Lnk acts upstream of Chico ensuring its proper localisation. (A-D) Low phospho-PKB levels in chico^−/− MARCM clones are not rescued by overexpression of lnk-CFP. Clones are marked by GFP expression (’ panels) and outlined by a dashed line in the detail pictures (”” panels). Phospho-PKB staining is shown in ” panels. (A-A””) control clones. (B-B””) Levels of phospho-PKB (B”) are decreased in chico^−/− clones. (C-C””) Overexpression of lnk-CFP within control clones promotes high levels of phospho-PKB (C”). (D-D””) lnk-CFP overexpression within chico^−/− clones does not rescue low levels of phospho-PKB (D”). (E-G) Chico overexpression restores localisation of the tGPH reporter at the membrane in lnk^−/− salivary glands. (E) tGPH reporter localises at the membrane in wild-type salivary glands. (F) lnk^4Q3 salivary glands show diffuse tGPH reporter signal in the cytoplasm. (G) tGPH reporter is recovered to the membrane of lnk^4Q3 tissue by overexpressing chico. (H-K) Subcellular localisation of RFP-tagged Chico.
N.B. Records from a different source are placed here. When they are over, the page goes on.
(** * The claims *)

(** C1.  If a listener raises while [dispatch] delivers an event of type T,
    the call returns normally and every other listener registered for T
    when the call began is still invoked.  The code does not do this: with
    listeners 1, 2, 3 registered for [Error] and listener 1 raising a
    [RuntimeError], [dispatch] returns normally and unregisters listener 1,
    but the list iterator then stands at index 1 of the shortened list
    [2; 3], so listener 3 is called and listener 2, which raises nothing, is
    never called. *)
Theorem dispatch_skips_listener_after_fault :
  let w := Examples.three_on_error in
  let mapping : dict := {[ "errorMsg" := VStr "bad feed" ]} in
  let msg := Message "Error" mapping in
  listeners_at w "Error" = [1; 2; 3]
  ∧ Examples.first_raises 2 msg = Ret
  ∧ ∃ w', dispatch Examples.first_raises w "error" mapping = Some (Returns w')
          ∧ calls w' = [(1, msg); (3, msg)]
          ∧ listeners_at w' "Error" = [2; 3].
Proof.
  cbv zeta. split_and!; [done|done|].
  eexists. split_and!; [by vm_compute|by vm_compute..].
Qed.

(** C2, as stated, fails: the message is built after the guarded lookups and
    before the guarded listener calls, so an exception of the constructor
    leaves [dispatch].  Here [TickPrice] has a listener and the mapping has
    a keyword that the constructor does not take. *)
Lemma dispatch_propagates_constructor_error :
  let w := Examples.one_on_both in
  let mapping : dict := {[ "size" := VInt 100 ]} in
  dispatch Examples.quiet w "tickPrice" mapping = Some (Raises TypeError w)
  ∧ ¬ ∃ w', dispatch Examples.quiet w "tickPrice" mapping = Some (Returns w').
Proof.
  cbv zeta.
  assert (dispatch Examples.quiet Examples.one_on_both "tickPrice"
            {[ "size" := VInt 100 ]}
          = Some (Raises TypeError Examples.one_on_both)) as E by (by vm_compute).
  split; [done|]. rewrite E. by intros [w' [=]].
Qed.

(** C2, amended.  [dispatch] returns normally for every name and mapping
    provided that the constructor, when the call gets as far as building the
    message, accepts the mapping, and that listeners raise nothing but
    instances of [Exception]: a missing type, a missing table entry and such
    listener exceptions are all absorbed.  An exception raised by the
    constructor is passed on to the caller, with the world untouched. *)
Theorem dispatch_returns_normally call w name mapping :
  ((∀ t, types (self w) !! name = Some t →
         is_Some (listeners (self w) !! key (OType t)) →
         mt_rejects t mapping = None) →
   (∀ t ls msg l e,
         types (self w) !! name = Some t →
         listeners (self w) !! key (OType t) = Some ls →
         construct t mapping = inr msg →
         l ∈ ls → call l msg = Raise e → isinstance_Exception e = true) →
   ∃ w', dispatch call w name mapping = Some (Returns w'))
  ∧ (∀ t ls e,
       types (self w) !! name = Some t →
       listeners (self w) !! key (OType t) = Some ls →
       mt_rejects t mapping = Some e →
       dispatch call w name mapping = Some (Raises e w)).
Proof.
  split.
  - intros Hctor Hexc. unfold dispatch.
    destruct (types (self w) !! name) as [t|] eqn:Et; [|by eexists].
    destruct (listeners (self w) !! key (OType t)) as [ls|] eqn:El; [|by eexists].
    assert (mt_rejects t mapping = None) as Hr
      by (apply Hctor; [done|by rewrite El]).
    assert (construct t mapping = inr (Message (mt_name t) mapping)) as Hc
      by (unfold construct; by rewrite Hr).
    rewrite Hc. apply for_listeners_returns.
    + unfold listeners_at. rewrite El. simpl. lia.
    + intros l e Hl. unfold listeners_at in Hl. rewrite El in Hl.
      by eapply Hexc.
  - intros t ls e Et El He. unfold dispatch, construct.
    by rewrite Et, El, He.
Qed.

(** Both halves on sample receivers: a raising listener is absorbed, a
    rejected mapping is not. *)
Lemma dispatch_returns_normally_witness :
  let w := Examples.three_on_error in
  let mapping : dict := {[ "errorMsg" := VInt 42 ]} in
  (∃ w', dispatch Examples.first_raises w "error" mapping = Some (Returns w'))
  ∧ dispatch Examples.quiet Examples.one_on_both "tickPrice"
      {[ "size" := VInt 100 ]}
    = Some (Raises TypeError Examples.one_on_both).
Proof.
  cbv zeta. split.
  - apply (proj1 (dispatch_returns_normally Examples.first_raises
                    Examples.three_on_error "error" {[ "errorMsg" := VInt 42 ]})).
    + intros t [= <-]%(inj Some) _. reflexivity.
    + intros t ls msg l e _ _ _ _. unfold Examples.first_raises.
      destruct (decide (l = 1)); intros [= <-]. reflexivity.
  - apply (proj2 (dispatch_returns_normally Examples.quiet
                    Examples.one_on_both "tickPrice" {[ "size" := VInt 100 ]})
             Examples.TickPrice [1]);
      reflexivity.
Defined.

(** C3.  An argument combination of the error entry point that matches none
    of the three recognized shapes is handled by the default body with the
    whole argument tuple as its single value: the call is exactly
    [dispatch('error', {errorMsg: args})], it ends (the resolution itself
    raises nothing), and whatever it does is what that [dispatch] does. *)
Theorem error_falls_back_to_single_value call w args :
  recognized args = false →
  resolve args = Shape1 (VTuple args)
  ∧ overloaded_error call w args
    = dispatch call w "error" {[ "errorMsg" := VTuple args ]}
  ∧ is_Some (overloaded_error call w args).
Proof.
  intros Hrec.
  assert (resolve args = Shape1 (VTuple args)) as Hres.
  { unfold resolve, recognized in *. by repeat case_match. }
  split_and!; [done|by unfold overloaded_error; rewrite Hres|].
  unfold overloaded_error. rewrite Hres. apply dispatch_terminates.
Qed.

(** A call with two arguments, which is none of the three shapes. *)
Lemma error_falls_back_to_single_value_witness :
  let args := [VInt 7; VStr "timeout"] in
  resolve args = Shape1 (VTuple args)
  ∧ overloaded_error Examples.quiet Examples.three_on_error args
    = dispatch Examples.quiet Examples.three_on_error "error"
        {[ "errorMsg" := VTuple args ]}
  ∧ is_Some (overloaded_error Examples.quiet Examples.three_on_error args).
Proof.
  cbv zeta.
  apply (error_falls_back_to_single_value Examples.quiet Examples.three_on_error
           [VInt 7; VStr "timeout"]).
  reflexivity.
Defined.
(** The graphics driver: whether a source compiles, whether compiled shaders
    link, and the info logs it reports ([null] is [None]). *)
Record Driver := mkDriver {
  compile_status : ShaderType -> string -> bool;
  shader_info_log : ShaderType -> string -> option string;
  link_status : list (ShaderType * string) -> bool;
  program_info_log : list (ShaderType * string) -> option string }.

Record Shader := mkShader {
  sh_type : ShaderType;
  sh_source : string;
  COMPILE_STATUS : bool;
  sh_infoLog : option string;
  sh_attached : nat;
  sh_deleteFlag : bool }.

Record Program := mkProgram {
  pr_shaders : list nat;
  LINK_STATUS : bool;
  pr_infoLog : option string }.

(** The live objects of a context. A shader deleted while attached is only
    flagged, and goes when the last program holding it is deleted. *)
Record Context := mkContext {
  shaders : gmap nat Shader;
  programs : gmap nat Program;
  next_name : nat }.

Definition empty_context : Context := mkContext ∅ ∅ 0.

Section Calls.
Variable drv : Driver.

Definition createShader (ty : ShaderType) (c : Context) : nat * Context :=
  let n := next_name c in
  (n, mkContext (<[n := mkShader ty "" false None 0 false]> (shaders c))
                (programs c) (S n)).

Definition shaderSource (s : nat) (src : string) (c : Context) : Context :=
  mkContext
    (alter (fun sh => mkShader (sh_type sh) src (COMPILE_STATUS sh)
                        (sh_infoLog sh) (sh_attached sh) (sh_deleteFlag sh))
           s (shaders c))
    (programs c) (next_name c).

Definition compileShader (s : nat) (c : Context) : Context :=
  mkContext
    (alter (fun sh => mkShader (sh_type sh) (sh_source sh)
                        (compile_status drv (sh_type sh) (sh_source sh))
                        (shader_info_log drv (sh_type sh) (sh_source sh))
                        (sh_attached sh) (sh_deleteFlag sh))
           s (shaders c))
    (programs c) (next_name c).

Definition getShaderParameter_COMPILE_STATUS (s : nat) (c : Context) : bool :=
  from_option COMPILE_STATUS false (shaders c !! s).

Definition getShaderInfoLog (s : nat) (c : Context) : option string :=
  match shaders c !! s with Some sh => sh_infoLog sh | None => None end.

Definition createProgram (c : Context) : nat * Context :=
  let n := next_name c in
  (n, mkContext (shaders c) (<[n := mkProgram [] false None]> (programs c))
                (S n)).

Definition attachShader (p s : nat) (c : Context) : Context :=
  mkContext
    (alter (fun sh => mkShader (sh_type sh) (sh_source sh) (COMPILE_STATUS sh)
                        (sh_infoLog sh) (S (sh_attached sh)) (sh_deleteFlag sh))
           s (shaders c))
    (alter (fun pr => mkProgram (pr_shaders pr ++ [s]) (LINK_STATUS pr)
                        (pr_infoLog pr))
           p (programs c))
    (next_name c).

Definition deleteShader (s : nat) (c : Context) : Context :=
  match shaders c !! s with
  | Some sh =>
      if Nat.eqb (sh_attached sh) 0
      then mkContext (delete s (shaders c)) (programs c) (next_name c)
      else mkContext
             (alter (fun sh => mkShader (sh_type sh) (sh_source sh)
                                 (COMPILE_STATUS sh) (sh_infoLog sh)
                                 (sh_attached sh) true)
                    s (shaders c))
             (programs c) (next_name c)
  | None => c
  end.

(** The attached shaders of a program, as the linker sees them. *)
Definition attached_sources (c : Context) (ss : list nat)
    : list (ShaderType * string) :=
  omap (fun s => option_map (fun sh => (sh_type sh, sh_source sh))
                   (shaders c !! s)) ss.

Definition all_compiled (c : Context) (ss : list nat) : bool :=
  forallb (fun s => getShaderParameter_COMPILE_STATUS s c) ss.

Definition linkProgram (p : nat) (c : Context) : Context :=
  mkContext (shaders c)
    (alter (fun pr =>
              let srcs := attached_sources c (pr_shaders pr) in
              mkProgram (pr_shaders pr)
                (all_compiled c (pr_shaders pr) && link_status drv srcs)
                (program_info_log drv srcs))
           p (programs c))
    (next_name c).

Definition getProgramParameter_LINK_STATUS (p : nat) (c : Context) : bool :=
  from_option LINK_STATUS false (programs c !! p).

Definition getProgramInfoLog (p : nat) (c : Context) : option string :=
  match programs c !! p with Some pr => pr_infoLog pr | None => None end.

(** Detaching a shader from a program that goes away. *)
Definition detach (s : nat) (ss : gmap nat Shader) : gmap nat Shader :=
  match ss !! s with
  | Some sh =>
      let n := Nat.pred (sh_attached sh) in
      if sh_deleteFlag sh && Nat.eqb n 0 then delete s ss
      else alter (fun sh => mkShader (sh_type sh) (sh_source sh)
                              (COMPILE_STATUS sh) (sh_infoLog sh)
                              (Nat.pred (sh_attached sh)) (sh_deleteFlag sh))
                 s ss
  | None => ss
  end.

Definition deleteProgram (p : nat) (c : Context) : Context :=
  match programs c !! p with
  | Some pr =>
      mkContext (foldr detach (shaders c) (pr_shaders pr))
                (delete p (programs c)) (next_name c)
  | None => c
  end.

End Calls.

(** Names not yet handed out are not in use. *)
Definition wf (c : Context) : Prop :=
  forall n, (next_name c <= n)%nat ->
    shaders c !! n = None /\ programs c !! n = None.

End GL.

(** ** The state of the page *)

(** [SceneWithCallback]: a [THREE.Scene] with an optional draw hook. The hook
    is referred to by the index of the closure that owns it. *)
Record SceneWithCallback := mkScene {
  scene_name : string;
  children : list THREE.Object3D;
  onDraw : option nat }.

Record WebGLRenderer := mkWebGLRenderer {
  size : Q * Q;
  outputColorSpace : string }.

(** The fields of [Renderer]. [threeRenderer], [scene] and [camera] are
    [undefined] ([None]) until the constructor has set them. *)
Record Renderer := mkRenderer {
  threeRenderer : option WebGLRenderer;
  setInnerWidth : Q;
  setInnerHeight : Q;
  scene : option SceneWithCallback;
  camera : option THREE.OrthographicCamera;
  enabled : bool;
  clock : THREE.Clock }.

(** The variables that one run of the effect of [App] shares between its
    wheel listener, its mousemove listener and its draw hook: the material
    [mat], the [resolution] read at the top of the effect, and the locals
    [mousePos], [mouseDrag] and [zoom]. *)
Record Closure := mkClosure {
  c_mat : nat;
  c_resolution : Q * Q;
  mousePos : THREE.Vector2;
  mouseDrag : THREE.Vector2;
  zoom : float }.
(** ** Builtins on values

    The texts of the errors are the ones CPython 3.11 gives.  A run depends
    on them only through what the handler prints of them. *)

(** The name of a value's type, as error messages spell it. *)
Definition type_name (v : pyval) : pystr :=
  match v with
  | PNone => lit "NoneType"
  | PBool _ => lit "bool"
  | PInt _ => lit "int"
  | PFloat _ => lit "float"
  | PStr _ => lit "str"
  | PList _ => lit "list"
  | PDict _ => lit "dict"
  end.

Definition not_subscriptable (v : pyval) : exn :=
  mk_exn TypeError
    (lit "'" ++ type_name v ++ lit "' object is not subscriptable").

(** [seq[i]] on a sequence of length [n]: the position read, if any. *)
Definition index_pos (n i : Z) : option nat :=
  let j := if i <? 0 then n + i else i in
  if (0 <=? j) && (j <? n) then Some (Z.to_nat j) else None.

Section Builtins.

(** [repr(v)], the interpreter's; the scripts reach it only when they format
    a value that is neither a string nor an integer, and in the text of a
    [KeyError].  It is left to the world. *)
Variable repr : pyval -> pystr.

(** [v[k]] with a string key. *)
Definition getitem_key (v : pyval) (k : pystr) : outcome pyval :=
  match v with
  | PDict d =>
      match lookup k d with
      | Some x => Ok x
      | None => Raise (mk_exn KeyError (repr (PStr k)))
      end
  | PList _ =>
      Raise (mk_exn TypeError
               (lit "list indices must be integers or slices, not str"))
  | PStr _ =>
      Raise (mk_exn TypeError
               (lit "string indices must be integers, not 'str'"))
  | _ => Raise (not_subscriptable v)
  end.

(** [v[i]] with an integer index.  The keys of a dict decoded from JSON are
    strings, so an integer is never among them. *)
Definition getitem_index (v : pyval) (i : Z) : outcome pyval :=
  match v with
  | PList l =>
      match index_pos (len l) i with
      | Some n =>
          match nth_error l n with
          | Some x => Ok x
          | None => Raise (mk_exn IndexError (lit "list index out of range"))
          end
      | None => Raise (mk_exn IndexError (lit "list index out of range"))
      end
  | PStr s =>
      match index_pos (len s) i with
      | Some n =>
          match nth_error s n with
          | Some c => Ok (PStr [c])
          | None => Raise (mk_exn IndexError (lit "string index out of range"))
          end
      | None => Raise (mk_exn IndexError (lit "string index out of range"))
      end
  | PDict _ => Raise (mk_exn KeyError (repr (PInt i)))
  | _ => Raise (not_subscriptable v)
  end.

(** [v[:k]].  A dict refuses a slice: with a [TypeError] up to CPython 3.11,
    with a [KeyError] since; either is an [Exception]. *)
Definition getitem_slice_to (v : pyval) (k : Z) : outcome pyval :=
  match v with
  | PStr s => Ok (PStr (slice_to s k))
  | PList l => Ok (PList (slice_to l k))
  | PDict _ => Raise (mk_exn TypeError (lit "unhashable type: 'slice'"))
  | _ => Raise (not_subscriptable v)
  end.

(** [len(v)]. *)
Definition py_len (v : pyval) : outcome Z :=
  match v with
  | PStr s => Ok (len s)
  | PList l => Ok (len l)
  | PDict d => Ok (len d)
  | _ =>
      Raise (mk_exn TypeError
               (lit "object of type '" ++ type_name v ++ lit "' has no len()"))
  end.

(** [{v}] inside an f-string. *)
Definition format_val (v : pyval) : pystr :=
  match v with
  | PStr s => s
  | PInt z => str_of_int z
  | _ => repr v
  end.

End Builtins.

End Py.

(** ** JSON text

    [requests.post(url, json=payload)] sends [json.dumps(payload)], encoded as
    UTF-8; the receiving side reads it back with a JSON decoder.  [dumps]
    follows [json.dumps] with its defaults ([ensure_ascii], separators [", "]
    and [": "]) and [allow_nan=False], as requests calls it; [loads] follows
    [json.loads]. *)

Module Json.
Import Py.

(** *** Encoding *)

Definition hex_digit (n : N) : codepoint :=
  (if n <? 10 then 48 + n else 87 + n)%N.

(** [format(n, '04x')] for [n < 0x10000]. *)
Definition hex4 (n : N) : pystr :=
  [hex_digit (N.shiftr n 12 mod 16); hex_digit (N.shiftr n 8 mod 16);
   hex_digit (N.shiftr n 4 mod 16); hex_digit (n mod 16)]%N.

Definition u_escape (n : N) : pystr := lit "\u" ++ hex4 n.

(** The replacement of one code point in [py_encode_basestring_ascii]. *)
Definition escape_char (c : codepoint) : pystr :=
  if (c =? 92)%N then lit "\\"
  else if (c =? 34)%N then [92; 34]%N
  else if (c =? 8)%N then lit "\b"
  else if (c =? 12)%N then lit "\f"
  else if (c =? 10)%N then lit "\n"
  else if (c =? 13)%N then lit "\r"
  else if (c =? 9)%N then lit "\t"
  else if (32 <=? c)%N && (c <=? 126)%N then [c]
  else if (c <? 0x10000)%N then u_escape c
  else
    let n := (c - 0x10000)%N in
    u_escape (N.lor 0xd800 (N.land (N.shiftr n 10) 0x3ff)) ++
    u_escape (N.lor 0xdc00 (N.land n 0x3ff)).

Definition encode_str (s : pystr) : pystr :=
  [34%N] ++ flat_map escape_char s ++ [34%N].

(** [", ".join(items)]. *)
Fixpoint join_comma (items : list pystr) : pystr :=
  match items with
  | [] => []
  | [x] => x
  | x :: rest => x ++ lit ", " ++ join_comma rest
  end.

Fixpoint encode (v : pyval) : pystr :=
  match v with
  | PNone => lit "null"
  | PBool true => lit "true"
  | PBool false => lit "false"
  | PInt z => str_of_int z
  | PFloat r => r
  | PStr s => encode_str s
  | PList l => lit "[" ++ join_comma (map encode l) ++ lit "]"
  | PDict d =>
      lit "{" ++
      join_comma (map (fun kv => encode_str (fst kv) ++ lit ": " ++
                                 encode (snd kv)) d) ++
      lit "}"
  end.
The RFP signal is shown in ’ panels. Actin staining marks the cellular cortex in ” panels. Merged pictures are shown in ”’ panels. Signal intensities along the lines indicated in the ”’ panels are displayed in ”” panels. Quantifications in Additional file 1: Figure S1A. (H-H””) Cortical localisation of Chico-RFP in a wild-type situation. (I-I””) Chico-RFP in a lnk mutant background. (J-J””) A PH domain mutant form of Chico localises at the cortical membrane. (K-K””) Chico-PH*-RFP in a lnk mutant background. Number of samples analysed: (A) n=9, (B) n=9, (C) n = 10, (D) n = 12, (E) n=5, (F) n=5, (G) n=6, (H) n=6, (I) n=9, (J) n=6, (K) n = 6. Scale bars represent 50 μm.

Figure 3

Lnk recruits the intracellular part of InR to the membrane. CFP-tagged InR (fragments) are shown in ’ panels. Actin staining marks the cellular cortex in ” panels except for E and F where Lnk-RFP is shown in the ” panels. Merged pictures are shown in ”’ panels. Signal intensities measured along the indicated lines in ”’ panels are displayed in ”” panels. Quantifications in Additional file 1: Figure S1B. (A-B) InR-CFP is substantially reduced at the cellular cortex in lnk mutant tissue (B-B””) in comparison to wild-type salivary glands (A-A””). (C-C””) Localisation of InR^INTRA-CFP (C’) in wild-type tissue. (D-D””) InR^INTRA-CFP in lnk^−/− tissue. (E-E””) Co-localisation of InR^INTRA-CFP (E’) and Lnk-RFP (E”) at the cellular membrane. (F-F””) Co-localisation of InR^INTRA-CFP (F’) and Lnk-PH*-RFP (F”) in the cytoplasm. Number of samples analysed: (A) n=5, (B) n=6, (C) n=6, (D) n=7, (E) n=6, (F) n = 5. Scale bars represent 50 μm.

Figure 4

Lnk reinforces membrane localisation of Chico-RFP and InR^INTRA-CFP. CFP-tagged InR^INTRA is shown in ’ panels, RFP-tagged Chico versions in ” panels. Merged pictures are shown in ”’ panels. Signal intensities measured along the indicated lines in ”’ panels are displayed in ”” panels. Quantifications in Additional file 1: Figure S1C. (A-A””) InR^INTRA-CFP (A’) and Chico-RFP (A”) in a wild-type background. (B-B””) InR^INTRA-CFP (B’) and Chico-RFP (B”) in lnk^4Q3. (C-C””) InR^INTRA-CFP (C’) and Chico-PH*-RFP (C”) in wild-type tissue. (D-D””) InR^INTRA-CFP (D’) and Chico-PH*-RFP (D”) in lnk^−/−. (E-E”’) Model of Lnk function in IIS. In wild-type tissue, Lnk ensures enrichment of InR and Chico at the cortical membrane (E). In the absence of Chico, the p60 subunit of PI3K is able to directly bind to InR (E’). In lnk mutants, despite the reduction of InR at the cellular membrane, Chico is able to bind to residual InR; hence the IIS pathway is partially active (E”). By contrast, when Lnk and Chico are lacking, p60 localisation by the residual InR at the membrane is not sufficient to promote pathway activity (E”’). Number of samples analysed: (A) n=8, (B) n=7, (C) n=7, (D) n = 6. Scale bars represent 50 μm.